[RECORD EXTRACTS Boundary: Start]

Lemma existsb_eqb_In v seen : existsb (String.eqb v) seen = true <-> In v seen.
Proof.
  rewrite existsb_exists. split.
  - intros (x & Hin & E). apply String.eqb_eq in E. subst. exact Hin.
  - intros Hin. exists v. split; [exact Hin | apply String.eqb_refl].
Qed.

Lemma setAdd_In seen values x :
  In x (setAdd seen values) <-> In x seen \/ In x values.
Proof.
  revert seen. induction values as [|v rest IH]; intros seen; simpl; [tauto|].
  destruct (existsb (String.eqb v) seen) eqn:E.
  - rewrite IH. apply existsb_eqb_In in E. split; [tauto|].
    intros [H|[<-|H]]; tauto.
  - rewrite IH, in_app_iff. simpl. tauto.
Qed.

Lemma setAdd_NoDup seen values : List.NoDup seen -> List.NoDup (setAdd seen values).
Proof.
  revert seen. induction values as [|v rest IH]; intros seen Hnd; simpl; [exact Hnd|].
  destruct (existsb (String.eqb v) seen) eqn:E; [apply IH, Hnd|].
  apply IH. apply List.NoDup_app.
  - exact Hnd.
  - constructor; [intros []|constructor].
  - intros x Hx [Ex|[]]. subst x.
    assert (existsb (String.eqb v) seen = true) by (apply existsb_eqb_In, Hx).
    congruence.
Qed.

Lemma setAdd_app seen values : exists added, setAdd seen values = seen ++ added.
Proof.
  revert seen. induction values as [|v rest IH]; intros seen; simpl.
  - exists []. rewrite app_nil_r. reflexivity.
  - destruct (existsb (String.eqb v) seen); [apply IH|].
    destruct (IH (seen ++ [v])) as (added & ->). exists (v :: added).
    rewrite <- app_assoc. reflexivity.
Qed.

Lemma newSet_In values x : In x (newSet values) <-> In x values.
Proof. unfold newSet. rewrite setAdd_In. simpl. tauto. Qed.

Lemma newSet_NoDup values : List.NoDup (newSet values).
Proof. apply setAdd_NoDup. constructor. Qed.

Lemma newSet_head v values : head (newSet (v :: values)) = Some v.
Proof.
  unfold newSet. simpl. destruct (setAdd_app [v] values) as (added & ->). reflexivity.
Qed.

Lemma setDelete_In v set x : In x (setDelete v set) <-> In x set /\ x <> v.
Proof.
  unfold setDelete. rewrite List.filter_In, negb_true_iff, String.eqb_neq. tauto.
Qed.
(** The texts the bot sends, by their parts (the rendering of numbers into
    the message is not modelled). *)
Inductive text : Type :=
| Welcome
| ExpenseLogged (amount : float) (category notes : string)
| SpendUsage
| EarningLogged (amount : float) (notes : string)
| EarnUsage
| WeeklySummary (week_start week_end : date) (earnings expenses balance : pyval)
| SummaryError.

(** The calls of [logging.error]. *)
Inductive log_entry : Type :=
| SkippingEarningsRow (r : row) (e : exn)
| SkippingExpensesRow (r : row) (e : exn)
| ErrorIn (where_ : string) (e : exn).

(** The module-level configuration read from the environment. *)
Record config : Type := mkconfig {
  TELEGRAM_TOKEN : option string;
  SHEET_ID : option string;
  GOOGLE_CREDENTIALS : option string;
  CHAT_ID : option string
}.

(** Everything the handlers read and write: the two worksheets, the replies
    sent with [update.message.reply_text], the messages sent with
    [app.bot.send_message] (recipient and text) and the error log. *)
Record world : Type := mkworld {
  expenses_sheet : worksheet;
  earnings_sheet : worksheet;
  replies : list text;
  sent : list (option string * text);
  errlog : list log_entry
}.

(** Computations that read and write the world and may raise. A raised
    exception keeps the writes made before it. *)
Definition M (A : Type) : Type := world -> result A * world.

Definition ret {A : Type} (a : A) : M A := fun w => (Ok a, w).

Definition raise {A : Type} (e : exn) : M A := fun w => (Raise e, w).

Definition bind {A B : Type} (m : M A) (k : A -> M B) : M B :=
  fun w => match m w with
           | (Ok a, w') => k a w'
           | (Raise e, w') => (Raise e, w')
           end.

(** [try: m except Exception as e: h e]. *)
Definition try_except {A : Type} (m : M A) (h : exn -> M A) : M A :=
  fun w => match m w with
           | (Ok a, w') => (Ok a, w')
           | (Raise e, w') => h e w'
           end.

Definition lift {A : Type} (r : result A) : M A := fun w => (r, w).

Definition gets {A : Type} (f : world -> A) : M A := fun w => (Ok (f w), w).

Definition modify (f : world -> world) : M unit := fun w => (Ok tt, f w).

[RECORD EXTRACTS Boundary: End]

- _WHAT NEEDS TO BE DONE_: The expected result is a copy of each line in the records where "newSet" appears.

- _ANSWER TO THE PROBLEM_:
Lemma newSet_In values x : In x (newSet values) <-> In x values.
Proof. unfold newSet. rewrite setAdd_In. simpl. tauto. Qed.
Lemma newSet_NoDup values : List.NoDup (newSet values).
Lemma newSet_head v values : head (newSet (v :: values)) = Some v.
  unfold newSet. simpl. destruct (setAdd_app [v] values) as (added & ->). reflexivity.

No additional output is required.